The willingness to actively challenge horror audiences faded a bit in the `80s, but that new corporate caution was true of every genre. So instead of “The Haunting” we got “Poltergeist,” instead of “The Texas Chain Saw Massacre” we got “Friday the 13th.” Sense was abandoned in favor of sensation, and whether or not horror was de-elevated it was certainly devalued.
But smart horror films, like smart horror fans, have always been with us, and lately, yes, they’re making a comeback – because, like their eldritch ancestors, these fantastical shockers are also talking about real-life worries.

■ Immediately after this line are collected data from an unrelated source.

(** * crewai-guardrails: validated pipeline steps

    A shallow embedding of the example scripts of the repository
    (crew_nv1 .. crew_nv5) and of the scraping tool, followed by the
    properties of the validate-then-recover control flow.

    Conventions.
    - A Python [str] is a list of Unicode code points, so that [len],
      slicing and [strip] count characters as Python does.
    - A Python call either returns, raises an exception of the
      [Exception] hierarchy, or leaves the process through [sys.exit];
      printing and the calls made to the external collaborators (the
      language model, the Guardrails guard) are recorded in a [world].
    - The collaborators that live outside the repository (crewai,
      guardrails hub validators, requests, BeautifulSoup) are taken as
      parameters, gathered in environment records. *)

From Stdlib Require Import List String Ascii NArith ZArith Lia Bool DecimalString.
Import ListNotations.

(* ================================================================== *)
(** * Python strings *)

Module PyStr.

Definition char := N.
Definition str := list char.

Open Scope N_scope.

(** Source literals are written in UTF-8; [u8] decodes them. *)
Fixpoint utf8_decode (bs : list N) : str :=
  match bs with
  | [] => []
  | b0 :: r0 =>
    if b0 <? 128 then b0 :: utf8_decode r0
    else if b0 <? 224 then
      match r0 with
      | b1 :: r1 => ((b0 - 192) * 64 + (b1 - 128)) :: utf8_decode r1
      | [] => []
      end
    else if b0 <? 240 then
      match r0 with
      | b1 :: b2 :: r2 =>
          ((b0 - 224) * 4096 + (b1 - 128) * 64 + (b2 - 128)) :: utf8_decode r2
      | _ => []
      end
    else
      match r0 with
      | b1 :: b2 :: b3 :: r3 =>
          ((b0 - 240) * 262144 + (b1 - 128) * 4096 + (b2 - 128) * 64 + (b3 - 128))
            :: utf8_decode r3
      | _ => []
      end
  end.

Definition u8 (s : string) : str :=
  utf8_decode (map N_of_ascii (list_ascii_of_string s)).

(** [str.isspace] on one character (CPython's [_PyUnicode_IsWhitespace]);
    the same class is [\s] in a [re] pattern over [str]. *)
Definition isspace (c : char) : bool :=
  ((9 <=? c) && (c <=? 13)) || ((28 <=? c) && (c <=? 32))
  || (c =? 133) || (c =? 160) || (c =? 5760)
  || ((8192 <=? c) && (c <=? 8202))
  || (c =? 8232) || (c =? 8233) || (c =? 8239) || (c =? 8287) || (c =? 12288).

Fixpoint dropwhile (p : char -> bool) (s : str) : str :=
  match s with
  | [] => []
  | c :: r => if p c then dropwhile p r else s
  end.

Definition lstrip_with (p : char -> bool) (s : str) : str := dropwhile p s.
Definition rstrip_with (p : char -> bool) (s : str) : str :=
  rev (dropwhile p (rev s)).

(** Stripping both ends of the characters [p] accepts. *)
Definition strip_with (p : char -> bool) (s : str) : str :=
  rstrip_with p (lstrip_with p s).

(** [s.strip()] *)
Definition strip (s : str) : str := strip_with isspace s.

(** [s.strip(chars)]: [chars] is a SET of characters, removed from both
    ends while they occur. *)
Definition in_chars (chars : str) (c : char) : bool := existsb (N.eqb c) chars.
Definition strip_chars (chars : str) (s : str) : str :=
  strip_with (in_chars chars) s.

(** A string with no character to strip at its head. *)
Definition clean_head (p : char -> bool) (s : str) : bool :=
  match s with
  | [] => true
  | c :: _ => negb (p c)
  end.

Fixpoint startswith (s p : str) : bool :=
  match p, s with
  | [], _ => true
  | _ :: _, [] => false
  | a :: p', c :: s' => (c =? a) && startswith s' p'
  end.

Definition endswith (s p : str) : bool := startswith (rev s) (rev p).

(** [s[:n]] for a non-negative [n] *)
Definition slice_to (n : nat) (s : str) : str := firstn n s.

(** [len(s)] *)
Definition len (s : str) : nat := List.length s.

(** [str(i)] for an [int] *)
Definition str_of_int (z : Z) : str := u8 (NilZero.string_of_int (Z.to_int z)).

(** [a == b] on [str] *)
Fixpoint eqb_str (a b : str) : bool :=
  match a, b with
  | [], [] => true
  | x :: a', y :: b' => (x =? y) && eqb_str a' b'
  | _, _ => false
  end.

(** truth value of a [str]: [not s] *)
Definition is_empty (s : str) : bool :=
  match s with [] => true | _ :: _ => false end.

(** [" ".join(parts)], used by [print] with several arguments *)
Fixpoint join (sep : str) (parts : list str) : str :=
  match parts with
  | [] => []
  | [p] => p
  | p :: rest => p ++ sep ++ join sep rest
  end.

What is the absurdly gory, putridly pretentious “Suspiria” really about? Well, there you got me. (Fear of modern dance?) But “Get Out” tackles issues of ugly racism and faux liberalism; “Hereditary” is very much about the cyclical curse of family dysfunction. “It Follows” slyly touches on sexual disease and viral scandal; “The Babadook” deftly examines the pain of grief, and the stresses of single motherhood.
And if some grad student isn’t writing right now about “A Quiet Place” as tale of a conservative family’s fear of speaking out, and a defense of traditional gender roles – well, a future one will be. And guaranteed, a counter-interpretation will soon follow. (Is the original “Invasion of the Body Snatchers” a right-wing film about Communist infiltration, or a left-wing film about McCarthy-ite conformity? Discuss amongst yourselves.)
No, horror needs no elevation.
It never has.
It just needs to be met on its own level – where our most cherished beliefs are challenged, and are deepest fears are made real. Where the screams in the night are our own cries of doubt – and the monster in the closet is us.